***** PROVIDED RECORDS

(* ===== verification/Models.v ===== *)
(** * Domain types

    Package [internal/models]: the versions, items, groups, profiles and
    exclusions the decision core works on, their constants and the media-server
    keys (keys.go). Field names follow the Go structs with a two-letter prefix. *)

From S2P Require Import Prelude GoStd.
From Stdlib Require Import SpecFloat.
Local Open Scope string_scope.
Local Open Scope Z_scope.

(** ** Time

    A [time.Time] is its number of nanoseconds since January 1 of year 1 (UTC);
    the zero time is 0. A [time.Duration] is an int64 of nanoseconds. *)
Definition time := Z.
Definition is_zero (t : time) : bool := t =? 0.
Definition unix (t : time) : Z := t / 10 ^ 9 - 62135596800.
(** [t.Sub(u)] saturates at the bounds of [Duration]. *)
Definition time_sub (t u : time) : Z := Z.max min_int64 (Z.min max_int64 (t - u)).
Definition time_after (t u : time) : bool := u <? t.

(** ** Media servers *)

Definition MediaServerPlex := "plex".
Definition MediaServerJellyfin := "jellyfin".
Definition kind_read_only (k : string) : bool := String.eqb k MediaServerJellyfin.
Definition key_prefix (k : string) : string := if String.eqb k "" then MediaServerPlex else k.
Definition SupportedMediaServerKinds : list string := [MediaServerPlex; ""; MediaServerJellyfin].

(** ** Parts, tracks and versions *)

Record AudioTrack := {
  at_format : string;
  at_codec : string;
  at_profile : string;
  at_channels : Z;
  at_language : string;
  at_language_code : string;
  at_title : string;
  at_default : bool;
  at_atmos : bool;
}.

Record SubtitleTrack := {
  sub_codec : string;
  sub_language : string;
  sub_language_code : string;
  sub_forced : bool;
  sub_external : bool;
}.

Record MediaPart := {
  mp_path : string;
  mp_local_path : string;
  mp_size : Z;                    (* bytes *)
  mp_duration : Z;                (* milliseconds *)
  mp_exists : option bool;        (* None: unknown *)
  mp_accessible : option bool;
  mp_shared_with : list string;
  mp_shortcut_of : list string;
  mp_link_count : Z;
  mp_inode : string;
  mp_item_id : string;            (* the part's own item (Jellyfin stacks) *)
}.

Record ArrFileInfo := {
  af_instance_id : Z;
  af_instance_name : string;
  af_kind : string;
  af_file_id : Z;
  af_item_id : Z;
  af_episode_ids : list Z;
  af_custom_format_score : option Z;
  af_edition : string;
  af_tags : list string;
  af_quality_cutoff_not_met : bool;
  af_date_added : time;
}.
Definition ArrRadarr := "radarr".
Definition ArrSonarr := "sonarr".

Definition WatchKnown := "known".
Definition WatchUnknown := "unknown".
Definition WatchFailed := "failed".
Definition WatchSourceTautulli := "tautulli".

Record WatchInfo := {
  wi_source : string;
  wi_status : string;
  wi_reason : string;
  wi_plays : Z;
  wi_last_played : time;
  wi_since : time;
}.

Definition DiscBluray := "bluray".
Definition DiscUHDBluray := "uhd_bluray".
Definition DiscDVD := "dvd".
Definition DiscHDDVD := "hddvd".
Definition DiscAVCHD := "avchd".
Definition DiscBDAV := "bdav".
Definition DiscISO := "iso".
Definition DiscBlurayClips := "bluray_clips".
Definition DiscDVDClips := "dvd_clips".

Record DiscInfo := {
  di_type : string;
  di_root : string;
  di_local_root : string;
  di_file_count : Z;
  di_main_feature : string;
  di_roots : list string;
  di_local_roots : list string;
  di_owned_entries : list string;
  di_total_bytes : Z;
  di_feature_bytes : Z;
  di_freed_bytes : Z;
  di_hardlinked_files : Z;
  di_fingerprint : string;
  di_is_3d : bool;
  di_removable : bool;
  di_problem : string;
  di_tracked_clip : string;
  di_plex_items : list string;
  di_plex_media_ids : list Z;     (* the clips of a loose set *)
}.

Definition IsLooseClipDisc (kind : string) : bool :=
  String.eqb kind DiscBlurayClips || String.eqb kind DiscDVDClips.
Definition IsImage (d : option DiscInfo) : bool :=
  match d with Some d => String.eqb (di_type d) DiscISO | None => false end.
Definition IsLooseClips (d : option DiscInfo) : bool :=
  match d with Some d => IsLooseClipDisc (di_type d) | None => false end.

Definition OtherSameFile := "same_file".
Definition OtherPossiblySame := "possibly_same".

Record OtherMedia := {
  om_version_key : string;
  om_same : list string;
  om_distinct : list string;
}.

Record OtherListing := {
  ol_server_id : Z;
  ol_server_name : string;
  ol_library_id : Z;
  ol_library_title : string;
  ol_rating_key : string;
  ol_media_id : Z;
  ol_item_title : string;
  ol_path : string;
  ol_match : string;
  ol_item_keeps_another : option bool;
  ol_kept_by_group : option bool;
  ol_others : list OtherMedia;
  ol_hint : string;
  ol_version_key : string;
  ol_part_item_ids : list string;
}.

Record MediaVersion := {
  mv_key : string;
  mv_server_id : Z;
  mv_library_id : Z;
  mv_library_title : string;
  mv_section_key : string;
  mv_rating_key : string;
  mv_media_id : Z;
  mv_item_title : string;
  mv_optimized : bool;
  mv_item_key_id : string;
  mv_source_id : string;
  mv_episode_end : Z;
  mv_report_only : list string;
  mv_parts : list MediaPart;
  mv_container : string;
  mv_duration_ms : Z;
  mv_bitrate_kbps : Z;
  mv_video_bitrate : Z;
  mv_width : Z;
  mv_height : Z;
  mv_resolution : string;
  mv_video_codec : string;
  mv_bit_depth : Z;
  mv_dynamic_range : string;
  mv_audio_tracks : list AudioTrack;
  mv_subtitle_count : Z;          (* len(SubtitleTracks) *)
  mv_source : string;
  mv_edition : string;
  mv_added_at : time;
  mv_arr : option ArrFileInfo;
  mv_disc : option DiscInfo;
  mv_watch : option WatchInfo;
  mv_other_servers : list OtherListing;
}.

Definition IsDisc (v : MediaVersion) : bool := match mv_disc v with Some _ => true | None => false end.

(** [MediaVersion.TotalSize]: int64 sums wrap around. *)
Definition TotalSize (v : MediaVersion) : Z :=
  let sum := foldl (fun n p => wrap64 (n + mp_size p)) 0 (mv_parts v) in
  match mv_disc v with
  | Some d => if 0 <? di_total_bytes d then di_total_bytes d else sum
  | None => sum
  end.

(** ** Items *)

Definition MediaTypeMovie := "movie".
Definition MediaTypeEpisode := "episode".

Record MediaItem := {
  it_server_id : Z;
  it_library_id : Z;
  it_library_title : string;
  it_section_key : string;
  it_rating_key : string;
  it_media_type : string;
  it_title : string;
  it_year : Z;
  it_show_title : string;
  it_season : Z;
  it_episode : Z;
  it_external_ids : gmap string string;
  it_show_ids : gmap string string;
  it_edition_title : string;
  it_versions : list MediaVersion;
  it_server_kind : string;
  it_key_id : string;
}.

(** The columns of a [models.Library] the core reads. *)
Record Library := { lib_title : string; lib_scope_group : string }.

(** ** Profiles *)

Definition CritHealth := "health".
Definition CritResolution := "resolution".
Definition CritDynamicRange := "dynamic_range".
Definition CritSource := "source".
Definition CritVideoCodec := "video_codec".
Definition CritAudioFormat := "audio_format".
Definition CritAudioChannels := "audio_channels".
Definition CritVideoBitrate := "video_bitrate".
Definition CritFileSize := "file_size".
Definition CritContainer := "container".
Definition CritBitDepth := "bit_depth".
Definition CritCustomFormatScore := "custom_format_score".
Definition CritArrManaged := "arr_managed".
Definition CritLibrary := "library".
Definition CritDateAdded := "date_added".
Definition CritAudioTrackCount := "audio_track_count".
Definition CritSubtitleTrackCount := "subtitle_track_count".
Definition CritAudioLanguage := "audio_language".
Definition CritFilenameScore := "filename_score".
Definition CritPlayed := "played".
Definition CritLastPlayed := "last_played".
Definition DirectionHigher := "higher".
Definition DirectionLower := "lower".

Record PatternScore := {
  ps_pattern : string;
  ps_regex : bool;
  ps_case_sensitive : bool;
  ps_score : Z;
}.

(** [float64] fields are IEEE binary64 values. *)
Record Criterion := {
  cr_type : string;
  cr_enabled : bool;
  cr_direction : string;
  cr_order : list string;
  cr_tolerance_percent : spec_float;
  cr_min_delta : spec_float;
  cr_patterns : list PatternScore;
  cr_value : string;
}.

Definition ProtectPathGlob := "path_glob".
Definition ProtectLibrary := "library".
Definition ProtectArrInstance := "arr_instance".
Definition ProtectArrTag := "arr_tag".
Record Protection := { pr_type : string; pr_value : string }.

Definition KeepPerNone := "".
Definition KeepPerResolution := "resolution".
Definition KeepPerDynamicRange := "dynamic_range".

Record Profile := {
  pf_id : Z;
  pf_criteria : list Criterion;
  pf_keep_count : Z;
  pf_keep_per : string;
  pf_protections : list Protection;
}.

(** ** Exclusions *)

Definition ExcludeGroupKey := "group_key".
Definition ExcludePathPrefix := "path_prefix".
Definition ExcludeLibrary := "library".
Definition ExcludeRegex := "title_regex".
Record Exclusion := { ex_kind : string; ex_value : string }.

(** ** Groups *)

Definition DecisionKeep := "keep".
Definition DecisionRemove := "remove".

Definition GroupPending := "pending".
Definition GroupReview := "review".
Definition GroupDeferred := "deferred".
Definition GroupProtected := "protected".
Definition GroupQueued := "queued".
Definition GroupResolved := "resolved".
Definition GroupIgnored := "ignored".
Definition GroupFailed := "failed".

Definition FlagCrossLibrary := "cross_library".
Definition FlagDurationMismatch := "duration_mismatch".
Definition FlagMultiEpisode := "multi_episode".
Definition FlagStacked := "stacked".
Definition FlagHardlinked := "hardlinked".
Definition FlagMinAge := "min_age".
Definition FlagMissingKeeperFile := "missing_keeper_file".
Definition FlagEditionSplit := "edition_split".
Definition FlagArrUntrackedKeeper := "arr_untracked_keeper".
Definition FlagUnanalyzed := "unanalyzed".
Definition FlagUnavailableVersion := "unavailable_version".
Definition FlagSuspectMerge := "suspect_merge".
Definition FlagVariant3D := "variant_3d".
Definition FlagLanguageVariant := "language_variant".
Definition FlagIntentionalArr := "intentional_arr_instances".
Definition FlagArrQueueBusy := "arr_queue_busy".
Definition FlagArrCutoffUnmet := "arr_cutoff_unmet".
Definition FlagPlaying := "playing".
Definition FlagSample := "sample".
Definition FlagSameFile := "same_file".
Definition FlagFullDisc := "full_disc".
Definition FlagDiscUnreadable := "disc_unreadable".
Definition FlagDiscTracked := "disc_tracked_clip".
Definition FlagWatchUnreadable := "watch_unreadable".
Definition FlagOtherServerListing := "other_server_listing".
Definition FlagOtherServerKeeps := "other_server_keeps".
Definition FlagOtherServerPossible := "other_server_possible".
Definition FlagOtherServerUnread := "other_server_unread".
Definition FlagManualOnly := "manual_only".
Definition FlagReportOnly := "report_only".

(** One explanation line of a file: the lines the engine builds from rendered
    metric values are kept as the metric, the loser and the winner they name. *)
Inductive rank_line :=
  | RLOnlyVersion
  | RLBest (decider : string) (runner_up winner : nat)
  | RLNotConsidered (rank : nat)
  | RLKeepRanked (place : nat)
  | RLRemove (decider : string) (winner : nat).
Inductive line :=
  | LRank (l : rank_line)
  | LProfileDecision (l : rank_line)
  | LManualOverride (decision : string)
  | LProtected (reason : string)
  | LWouldBeRemoved (decider : string) (winner : nat)
  | LHealth (problems : list string)
  | LNote (note : string).

Record GroupFile := {
  gf_version : MediaVersion;
  gf_decision : string;
  gf_engine_decision : string;
  gf_override : string;
  gf_rank : nat;
  gf_reasons : list line;
  gf_deciding_criterion : string;
  gf_protected : bool;
  gf_protected_reason : list string;   (* joined with "; " in Go *)
}.

Record CrossServerServer := {
  cs_server_id : Z;
  cs_machine_identifier : string;
  cs_separate : bool;
  cs_mapped : bool;
  cs_mappings : string;
  cs_unread : string;
}.
Record CrossServerLibrary := {
  cl_server_id : Z;
  cl_library_id : Z;
  cl_section_key : string;
  cl_type : string;
  cl_locations : list string;
  cl_scanned_at : Z;
  cl_content_changed_at : Z;
  cl_refreshing : bool;
  cl_fingerprint : string;
}.
Record CrossServerRecord := {
  cs_complete : bool;
  cs_servers : list CrossServerServer;
  cs_libraries : list CrossServerLibrary;
}.

(** [StatusReason] before its pieces are joined with "; " and capitalised. *)
Inductive status_item := SIText (s : string) | SIQueueBusy.

Record DuplicateGroup := {
  dg_key : string;
  dg_media_type : string;
  dg_title : string;
  dg_year : Z;
  dg_show_title : string;
  dg_season : Z;
  dg_episode : Z;
  dg_server_id : Z;
  dg_library_ids : option (list Z);     (* None: a nil slice *)
  dg_external_ids : gmap string string;
  dg_status : string;
  dg_status_reason : list status_item;
  dg_flags : list string;
  dg_profile_id : Z;
  dg_files : list GroupFile;
  dg_reclaimable_bytes : Z;
  dg_signature : string;
  dg_cross_server : option CrossServerRecord;
}.

(** [g.HasFlag]. *)
Definition has_flag (flags : list string) (f : string) : bool := mem f flags.

(** ** Media-server keys (keys.go) *)

Definition keyKinds : list string :=
  foldl (fun out s =>
    let k := if String.eqb s "" then MediaServerPlex else s in
    if mem k out then out else (out ++ [k])%list) [] SupportedMediaServerKinds.

Definition server_key (kind : string) (server_id : Z) (id : string) : string :=
  key_prefix kind +:+ ":" +:+ format_int server_id +:+ ":" +:+ id.
Definition VersionKey := server_key.
Definition ServerItemKey := server_key.

(** Where the first ["@<kind>:"] marker starts and its length. *)
Definition DisambiguationIndex (s : string) : option (nat * nat) :=
  foldl (fun acc k =>
    let m := "@" +:+ key_prefix k +:+ ":" in
    match index_of s m with
    | Some j =>
      match acc with
      | Some (i, _) => if (j <? i)%nat then Some (j, String.length m) else acc
      | None => Some (j, String.length m)
      end
    | None => acc
    end) None keyKinds.

Definition KindOfVersionKey (key : string) : option string :=
  find (fun k => has_prefix key (key_prefix k +:+ ":")) keyKinds.

Definition item_key_item_id (it : MediaItem) : string :=
  let id := trim_space (it_key_id it) in
  if String.eqb id "" then trim_space (it_rating_key it) else id.

Definition ServerVersionID (v : MediaVersion) : string :=
  if 0 <? mv_media_id v then format_int (mv_media_id v) else trim_space (mv_source_id v).

Lemma keyKinds_eq : keyKinds = [MediaServerPlex; MediaServerJellyfin].
Proof. reflexivity. Qed.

**********

INSTRUCTIONS TO FOLLOW >> Everything from the first line of the records through the line holding "mp_shortcut_of : list string;" is to be transcribed exactly; leave out all other lines.

OUTPUT BELOW >>
(* ===== verification/Models.v ===== *)
(** * Domain types

    Package [internal/models]: the versions, items, groups, profiles and
    exclusions the decision core works on, their constants and the media-server
    keys (keys.go). Field names follow the Go structs with a two-letter prefix. *)

From S2P Require Import Prelude GoStd.
From Stdlib Require Import SpecFloat.
Local Open Scope string_scope.
Local Open Scope Z_scope.

(** ** Time

    A [time.Time] is its number of nanoseconds since January 1 of year 1 (UTC);
    the zero time is 0. A [time.Duration] is an int64 of nanoseconds. *)
Definition time := Z.
Definition is_zero (t : time) : bool := t =? 0.
Definition unix (t : time) : Z := t / 10 ^ 9 - 62135596800.
(** [t.Sub(u)] saturates at the bounds of [Duration]. *)
Definition time_sub (t u : time) : Z := Z.max min_int64 (Z.min max_int64 (t - u)).
Definition time_after (t u : time) : bool := u <? t.

(** ** Media servers *)

Definition MediaServerPlex := "plex".
Definition MediaServerJellyfin := "jellyfin".
Definition kind_read_only (k : string) : bool := String.eqb k MediaServerJellyfin.
Definition key_prefix (k : string) : string := if String.eqb k "" then MediaServerPlex else k.
Definition SupportedMediaServerKinds : list string := [MediaServerPlex; ""; MediaServerJellyfin].

(** ** Parts, tracks and versions *)

Record AudioTrack := {
  at_format : string;
  at_codec : string;
  at_profile : string;
  at_channels : Z;
  at_language : string;
  at_language_code : string;
  at_title : string;
  at_default : bool;
  at_atmos : bool;
}.

Record SubtitleTrack := {
  sub_codec : string;
  sub_language : string;
  sub_language_code : string;
  sub_forced : bool;
  sub_external : bool;
}.

Record MediaPart := {
  mp_path : string;
  mp_local_path : string;
  mp_size : Z;                    (* bytes *)
  mp_duration : Z;                (* milliseconds *)
  mp_exists : option bool;        (* None: unknown *)
  mp_accessible : option bool;
  mp_shared_with : list string;
  mp_shortcut_of : list string;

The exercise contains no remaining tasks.